The road is continued over a bridge, built across the Isla at Cupar for four miles and a half, first through highly cultivated fields, and then through thick modern fir woods, planted on a moorish tract formerly covered with heath and stagnant water, to the village of Blairgowrie, which is a burgh of barony formerly belonging to the Gowrie family. The extent is inconsiderable, the population being probably from two to three hundred; but it is of some importance, as a point of communication between the neighbouring districts within the Grampians and the low country. It is finely situate at the foot, and in the face of the first swell of the range, on the banks of the Ericht; which, issuing from the pass, proceeds along the sides of the village across the valley to the Isla.
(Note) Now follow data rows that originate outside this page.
(** * A tabbed browser shell: tab state machine, stores and session

    Shallow embedding of the three variants of the browser shell
    ([browser.py], [Beta V2.py], [Browser V3.py]).  The rendering engine
    and the widget toolkit are external: the engine is driven through the
    commands the code sends it ([load], [setHtml], [runJavaScript]) and
    answers through the signals the code has connected ([urlChanged],
    [loadFinished], [titleChanged]); the tab widget is the ordered list
    of its pages with their labels and a current index.

    Text is modelled as [string] (a sequence of bytes); the model of
    [str.strip] and [quote_plus] is exact on ASCII text. *)

From Stdlib Require Import Ascii String.
From stdpp Require Import base option list strings gmap.

Local Open Scope string_scope.
Local Open Scope list_scope.
Local Open Scope nat_scope.

(** ** Python strings *)

Module Py.

(** [str.isspace] on ASCII: TAB, LF, VT, FF, CR, FS, GS, RS, US, space. *)
Definition isspace (c : ascii) : bool :=
  let n := nat_of_ascii c in
  (((9 <=? n) && (n <=? 13)) || ((28 <=? n) && (n <=? 32)))%nat.

Fixpoint lstrip (s : string) : string :=
  match s with
  | EmptyString => EmptyString
  | String c s' => if isspace c then lstrip s' else s
  end.

Fixpoint rstrip (s : string) : string :=
  match s with
  | EmptyString => EmptyString
  | String c s' =>
      match rstrip s' with
      | EmptyString => if isspace c then EmptyString else String c EmptyString
      | r => String c r
      end
  end.

(** [s.strip()] *)
Definition strip (s : string) : string := rstrip (lstrip s).

(** [s.startswith(p)] *)
Definition startswith (s p : string) : bool := String.prefix p s.

(** [c in s] for a one-character string [c] *)
Fixpoint contains (c : ascii) (s : string) : bool :=
  match s with
  | EmptyString => false
  | String d s' => Ascii.eqb c d || contains c s'
  end.

(** truth value of a [str] *)
Definition truthy (s : string) : bool := negb (String.eqb s "").

(** [t or d] *)
Definition or_else (t d : string) : string := if truthy t then t else d.

(** [urllib.parse]: the characters [quote] never escapes,
    letters, digits and [_.-~]. *)
Definition always_safe (c : ascii) : bool :=
  let n := nat_of_ascii c in
  (((65 <=? n) && (n <=? 90)) || ((97 <=? n) && (n <=? 122)) ||
   ((48 <=? n) && (n <=? 57)) ||
   (n =? 95) || (n =? 46) || (n =? 45) || (n =? 126))%nat.

Definition hex_digit (n : nat) : ascii :=
  if (n <? 10)%nat then ascii_of_nat (48 + n) else ascii_of_nat (55 + n).

(** ['%{:02X}'.format(b)] *)
Definition percent (c : ascii) : string :=
  let n := nat_of_ascii c in
  String "%" (String (hex_digit (n / 16)) (String (hex_digit (n mod 16)) EmptyString)).

(** [quote_plus(s)] with the default [safe='']: a space becomes [+],
    a safe character stays, every other byte is percent-escaped. *)
Fixpoint quote_plus (s : string) : string :=
  match s with
  | EmptyString => EmptyString
  | String c s' =>
      (if Ascii.eqb c " " then "+"
       else if always_safe c then String c EmptyString
       else percent c) +:+ quote_plus s'
  end.

End Py.

(** ** JSON values and the files on disk *)

#[local] Set Warnings "-register-all".

Inductive Json :=
| JNull
| JBool (b : bool)
| JNum (n : Z)
| JStr (s : string)
| JArr (l : list Json)
| JObj (kv : list (string * Json)).

(** Truth value of a decoded JSON value ([if session_tabs:]). *)
Definition json_truthy (j : Json) : bool :=
  match j with
  | JNull => false
  | JBool b => b
  | JNum n => negb (n =? 0)%Z
  | JStr s => Py.truthy s
  | JArr l => match l with [] => false | _ => true end
  | JObj kv => match kv with [] => false | _ => true end
  end.

(** [d.get(key)] on a decoded object: the first binding of [key]. *)
Fixpoint dict_get (key : string) (kv : list (string * Json)) : option Json :=
  match kv with
  | [] => None
  | (k, v) :: kv' => if String.eqb k key then Some v else dict_get key kv'
  end.

(** What a file holds: text [json.load] rejects, or the text of a value. *)
Inductive Content :=
| Garbage
| Doc (v : Json).

Inductive Node :=
| Dir
| File (c : Content) (readable writable : bool).

Record Disk := mkDisk {
  nodes : gmap string Node;
  (** new files can be created in the working directory *)
  cwd_writable : bool;
  (** the data to be written finds no room on the device, also once the
      file has been truncated: the write raises *)
  full : bool
}.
Here there is a spinning mill, and an inconsiderable linen manufacture. A justice court, recently established, is occasionally held in the village to settle disputes in the neighbouring districts, respecting small debts not exceeding 51.; and this has been found of the greatest utility in promptly enforcing the payment of trifling just debts, without the neces

sity of that expensive litigation which so often amounts to a total denial of justice. The summit of the hill behind the village commands a noble and extensive prospect of the valley of Strathmore, from Birnam hill on the southwest, to Glamis, the seat of the Earl of Strathmore, or even to Forfar, on the north-east.
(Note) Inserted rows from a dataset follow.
(** C7 as stated does not hold for every [p]: with a callback registered,
    [updateProgress(jobId, NaN)] hands [NaN] to it, which is no value of
    [0,100]. *)
Lemma updateProgress_NaN_reaches_callback :
  ProgressTracker.fired
    (ProgressTracker.updateProgress "job-1" JS.NaN
       {| ProgressTracker.progressCallbacks := {[ "job-1" := 7%nat ]};
          ProgressTracker.fired := [] |})
  = [(7%nat, JS.NaN)]
  ∧ ¬ in_percent_range JS.NaN
  ∧ ¬ (∀ p : JS.number, in_percent_range (ProgressTracker.clamp p)).
Proof.
  split; [reflexivity|]. split; [by intros []|].
  intros Hall. exact (Hall JS.NaN).
Qed.

(** ** validateFile *)

Section DangerousNames.

Lemma char_match_to_lower (c : ascii) : JS.char_match_i (to_lower c) c = true.
Proof. destruct c as [[] [] [] [] [] [] [] []]; reflexivity. Qed.

Lemma literal_to_end_lowercase (tail : string) :
  JS.literal_to_end_i (lowercase tail) tail = true.
Proof.
  induction tail as [|c tail IH]; [reflexivity|].
  cbn [lowercase JS.literal_to_end_i].
  by rewrite char_match_to_lower, IH.
Qed.

Lemma test_at_end_here (lit s : string) :
  JS.literal_to_end_i lit s = true → JS.test_literal_at_end_i lit s = true.
Proof.
  intros Hs. destruct s; cbn [JS.test_literal_at_end_i]; by rewrite Hs.
Qed.

Lemma test_at_end_app (lit stem tail : string) :
  JS.literal_to_end_i lit tail = true →
  JS.test_literal_at_end_i lit (stem +:+ tail) = true.
Proof.
  intros Htail. induction stem as [|c stem IH].
  - change (EmptyString +:+ tail) with tail. by apply test_at_end_here.
  - change (String c stem +:+ tail) with (String c (stem +:+ tail)).
    cbn [JS.test_literal_at_end_i]. rewrite IH. apply orb_true_r.
Qed.

Lemma dangerous_extension_detected (name : string) :
  has_dangerous_extension name → dangerous_name name = true.
Proof.
  intros (stem & tail & -> & Hext). unfold dangerous_name.
  apply existsb_exists. exists (lowercase tail). split.
  - by apply list_elem_of_In.
  - apply test_at_end_app, literal_to_end_lowercase.
Qed.

(** The converse: the pattern test accepts nothing else. *)

Lemma char_match_inv (p c : ascii) :
  p ∈ ["."; "e"; "x"; "b"; "a"; "t"; "c"; "m"; "d"; "s"; "r"]%char →
  JS.char_match_i p c = true → to_lower c = p.
Proof.
  intros Hp.
  repeat (apply elem_of_cons in Hp as [->|Hp];
          [destruct c as [[] [] [] [] [] [] [] []];
             intros Hm; first [discriminate Hm | reflexivity]|]).
  by apply elem_of_nil in Hp.
Qed.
It is rather a remarkable circumstance, that in the Carse of Gowrie and Moor of Lundie on the south of the Sidla hills, and in the course of the roads from Perth to Cupar of Angus and Blairgowrie in the Strathmore, on the north of the Sidla range, some thousands of acres have been cleared of wood, of modern plantation (20 or 30 years old), for the purpose of subjecting the soil to the plough. The situations were ill chosen for wood, the ground being much more profitably employed in tillage. This however is a rare instance in Scotland, the opposite process of enlarging the woods being much more generally adopted, and much yet remains to be done before the ancient forest covering is restored to those wide wastes, which, although in their present state of little comparative value, might, as stations for raising timber, be rendered a certain source of great private emolument and immense national utility.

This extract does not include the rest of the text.